• _Assignment_
Number of lines below with the word "foldr": state it and write nothing more.

• _Data to process_
Lemma ancestors_and_self_last p : p <> [] -> p ∈ ancestors_and_self p.
Proof.
  intros Hp. unfold ancestors_and_self.
  apply list_elem_of_fmap. exists (List.length p - 1)%nat.
  assert (List.length p <> 0%nat) by (destruct p; [congruence|discriminate]).
  split.
  - replace (S (List.length p - 1)) with (List.length p) by lia.
    symmetry. apply firstn_all.
  - apply elem_of_seq. lia.
Qed.

Lemma list_to_map_dirs (l : list Path) q :
  (list_to_map ((fun q => (q, Dir)) <$> l) : FileSys) !! q
  = if decide (q ∈ l) then Some Dir else None.
Proof.
  induction l as [|x l IH]; cbn [fmap list_fmap list_to_map foldr].
  - rewrite lookup_empty. destruct (decide (q ∈ [])) as [H|H];
      [inversion H|reflexivity].
  - change (foldr _ _ _) with
      (list_to_map ((fun q => (q, Dir)) <$> l) : FileSys).
    destruct (decide (x = q)) as [->|Hne].
    + rewrite lookup_insert_eq.
      destruct (decide (q ∈ q :: l)) as [H|H]; [reflexivity|].
      exfalso. apply H. left.
    + rewrite lookup_insert_ne by exact Hne. rewrite IH.
      destruct (decide (q ∈ l)) as [H|H];
        destruct (decide (q ∈ x :: l)) as [H'|H']; try reflexivity.
      * exfalso. apply H'. right. exact H.
      * exfalso. apply elem_of_cons in H' as [->|H']; [congruence|contradiction].
Qed.

Lemma mkdirs_fs_lookup p f q :
  mkdirs_fs p f !! q =
  match f !! q with
  | Some k => Some k
  | None => if decide (q ∈ ancestors_and_self p) then Some Dir else None
  end.
Proof.
  unfold mkdirs_fs. rewrite lookup_union, list_to_map_dirs.
  destruct (f !! q); destruct (decide _); reflexivity.
Qed.

Lemma prefix_antisym_path (p q : Path) : p `prefix_of` q -> q `prefix_of` p -> p = q.
Proof.
  intros [k ->] [k' H]. rewrite <- app_assoc in H.
  rewrite <- (app_nil_r p) in H at 1. apply app_inv_head in H.
  symmetry in H. apply app_eq_nil in H as [-> _]. rewrite app_nil_r. reflexivity.
Qed.

(** Creating a directory that is not there yet always succeeds with
    [parents=True], and touches nothing strictly below it. *)
Lemma mkdir_parents_fresh p exist_ok w :
  fs w !! p = None ->
  exists f, mkdir p true exist_ok w = (Ok (), emit (EvMkdir p) f w) /\
            f !! p = Some Dir /\
            forall q, p `prefix_of` q -> q <> p -> f !! q = fs w !! q.
Proof.
  intros Hp. unfold mkdir. rewrite Hp.
  destruct (bool_decide (parent p = []) || exists_ (fs w) (parent p))%bool eqn:Hpar.
  - eexists. split; [reflexivity|]. split; [apply lookup_insert_eq|].
    intros q _ Hne. apply lookup_insert_ne. congruence.
  - eexists. split; [reflexivity|].
    assert (p <> []) as Hnil.
    { intros ->. cbn in Hpar. discriminate Hpar. }
    split.
    + rewrite mkdirs_fs_lookup, Hp.
      destruct (decide _) as [|Hn]; [reflexivity|].
      exfalso. apply Hn. apply ancestors_and_self_last. exact Hnil.
    + intros q Hpq Hne. rewrite mkdirs_fs_lookup.
      destruct (fs w !! q); [reflexivity|].
      destruct (decide _) as [Hin|]; [|reflexivity].
      apply ancestors_and_self_prefix in Hin as [Hqp _].
      exfalso. apply Hne. symmetry. apply prefix_antisym_path; assumption.
Qed.

(** ** The orchestrator: configuration errors *)

Section Orchestrator.

Variable h : Host.
Variable b : rVPNSEBuilder.

Lemma run_command_inv cmd env w :
  exists env' code,
    _run_command h b cmd env w
    = (Ok (bool_decide (code = Some 0)),
       emit (EvRun cmd env' code)
         (run_process h cmd (project_root b) env' (fs w)).2 w).
Proof.
  unfold _run_command.
  match goal with |- context [run_process h cmd _ ?e _] => exists e end.
  destruct (run_process _ _ _ _ _) as [code f]. exists code. reflexivity.
Qed.
(** X7.  The totals are plain running sums.  At the end of the run total
    P/L is the sum of the P/L column, total P/L% the sum of the P/L% column
    (the percentages are added, not compounded) and the balance is the
    starting balance plus the sum of the P/L column; in every record,
    "Total P/L" and "Total P/L (%)" are the sums of the two columns down to
    that record and "Account Balance" is the starting balance plus that
    "Total P/L". *)
Theorem totals_are_running_sums :
  forall data starting_balance risk_percent,
    let final := backtest data starting_balance risk_percent in
    total_pnl final == sum_of PnL (transactions final) /\
    total_pnl_percent final == sum_of PnLPercent (transactions final) /\
    account_balance final
    == starting_balance + sum_of PnL (transactions final) /\
    forall before t after,
      transactions final = before ++ t :: after ->
      TotalPnL t == sum_of PnL (before ++ [t]) /\
      TotalPnLPercent t == sum_of PnLPercent (before ++ [t]) /\
      AccountBalance t == starting_balance + TotalPnL t.
Proof.
  intros data sb rp final.
  destruct (state_is_last_record data sb rp (length data)) as (Hb & Ht & Hp).
  cbv zeta in Hb, Ht, Hp. fold (backtest data sb rp) in Hb, Ht, Hp.
  fold final in Hb, Ht, Hp.
  assert (Hall : forall pre t post,
             transactions final = pre ++ t :: post -> follows sb rp pre t).
  { intros pre t post E.
    exact (proj1 (log_records data sb rp _ pre t post E)). }
  split; [|split; [|split]].
  - rewrite Ht, (chain_is_sum TotalPnL PnL 0); [ring|].
    intros pre t post E. apply (Hall pre t post E).
  - rewrite Hp, (chain_is_sum TotalPnLPercent PnLPercent 0); [ring|].
    intros pre t post E. apply (Hall pre t post E).
  - rewrite Hb. apply (chain_is_sum AccountBalance PnL sb).
    intros pre t post E. apply (Hall pre t post E).
  - intros before t after E.
    pose proof (chain_of_prefix data sb rp before t after E) as Hpre.
    assert (E1 : TotalPnL t == sum_of PnL (before ++ [t])).
    { transitivity (last_of TotalPnL 0 (before ++ [t])).
      - unfold last_of. rewrite map_app. simpl. rewrite last_last.
        reflexivity.
      - rewrite (chain_is_sum TotalPnL PnL 0); [ring|].
        intros pre t' post E'. apply (Hpre pre t' post E'). }
    split; [exact E1|]. split.
    + transitivity (last_of TotalPnLPercent 0 (before ++ [t])).
      * unfold last_of. rewrite map_app. simpl. rewrite last_last.
        reflexivity.
      * rewrite (chain_is_sum TotalPnLPercent PnLPercent 0); [ring|].
        intros pre t' post E'. apply (Hpre pre t' post E').
    + rewrite E1.
      transitivity (last_of AccountBalance sb (before ++ [t])).
      * unfold last_of. rewrite map_app. simpl. rewrite last_last.
        reflexivity.
      * apply (chain_is_sum AccountBalance PnL sb).
        intros pre t' post E'. apply (Hpre pre t' post E').
Qed.

Lemma totals_are_running_sums_witness :
  total_pnl_percent (backtest rally_rows 10000 5)
  == sum_of PnLPercent (transactions (backtest rally_rows 10000 5)) /\
  exists t1 t2,
    transactions (backtest rally_rows 10000 5) = [t1; t2] /\
    TotalPnL t2 == sum_of PnL [t1; t2] /\
    TotalPnLPercent t2 == sum_of PnLPercent [t1; t2] /\
    AccountBalance t2 == 10000 + TotalPnL t2.
Proof.
  destruct (totals_are_running_sums rally_rows 10000 5) as (_ & H2 & _ & H4).
  split; [exact H2|].
  destruct (transactions (backtest rally_rows 10000 5))
    as [|t1 [|t2 [|t3 l]]] eqn:E; try (vm_compute in E; discriminate).
  exists t1, t2. split; [reflexivity|].
  apply (H4 [t1] t2 []). reflexivity.
Defined.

• _Written response_
2